**Import Libraries and variables**

In [60]:
import pandas as pd
import re
import importlib
import vehicle_map_1,vehicle_map_2

importlib.reload(vehicle_map_1)
importlib.reload(vehicle_map_2)
from vehicle_map_1 import vehicle_map_1
from vehicle_map_2 import vehicle_map_2

df=pd.read_csv("./datasets/cleaned_vehicles.csv")

**Add,remove and short**

In [61]:
noise_words=["brand new","b/n","brand n","brandnew","new","used","1st","1st owner","petrol","diesel","hybrid","electric","Anniversary",
"second","2nd owner","company maintained","first","owner","owners","manual",
"full option","full options","full-option","full-options","full optioned","full-option","highest spec","high spec","full spec","Pre Order","Moon Roof",
"moonroof","(brandnew)","(brand new)","(moonroof)"]

#Lowercase Model
df["Model"]=df["Model"].str.lower().str.strip()
#Sort dataset
df=df.sort_values(by=["Manufacturer","Model","Year"],ascending=[True,True,True])
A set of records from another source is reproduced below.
(** C1. A post record (an object, hence truthy) with a [title] text and a
    [body] text, passed as the [post] prop: the component returns the
    [div] that holds the title, verbatim, as the child of an [h1] and the
    body, verbatim, as the child of a [p]. *)
Theorem Post_renders_title_and_body
    (props record : gmap string value) (title body : string) :
  props !! "post" = Some (VObj record) →
  record !! "title" = Some (VStr title) →
  record !! "body" = Some (VStr body) →
  ∃ out,
    Post props = Returned out ∧
    out = Elem (Html "div") []
            [ Elem (Html "h1") [] [Expr (VStr title)];
              Elem (Html "p") [] [Expr (VStr body)] ] ∧
    inside (Html "h1") (Expr (VStr title)) out ∧
    inside (Html "p") (Expr (VStr body)) out.
Proof.
  intros Hpost Htitle Hbody.
  exists (article (VStr title) (VStr body)).
  split; [| split; [done | split]].
  - unfold Post, field. rewrite Hpost. simpl.
    unfold_bind. unfold field. by rewrite Htitle, Hbody.
  - apply inside_article_title.
  - apply inside_article_body.
Qed.

Lemma Post_renders_title_and_body_witness :
  ∃ out,
    Post {[ "post" := VObj sample_record ]} = Returned out ∧
    out = Elem (Html "div") []
            [ Elem (Html "h1") [] [Expr (VStr "sunt aut facere")];
              Elem (Html "p") [] [Expr (VStr "quia et suscipit")] ] ∧
    inside (Html "h1") (Expr (VStr "sunt aut facere")) out ∧
    inside (Html "p") (Expr (VStr "quia et suscipit")) out.
Proof.
  apply (Post_renders_title_and_body
           {[ "post" := VObj sample_record ]} sample_record
           "sunt aut facere" "quia et suscipit");
    vm_compute; reflexivity.
Defined.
print(f"Saved {len(df)} records to before cleaned_vehicles.csv")
#----------removing noise words from Model column----------
for word in noise_words:
    df["Model"]=df["Model"].str.replace(word,"",regex=True)
df["Model"]=df["Model"].str.replace(r"\s+"," ",regex=True).str.strip()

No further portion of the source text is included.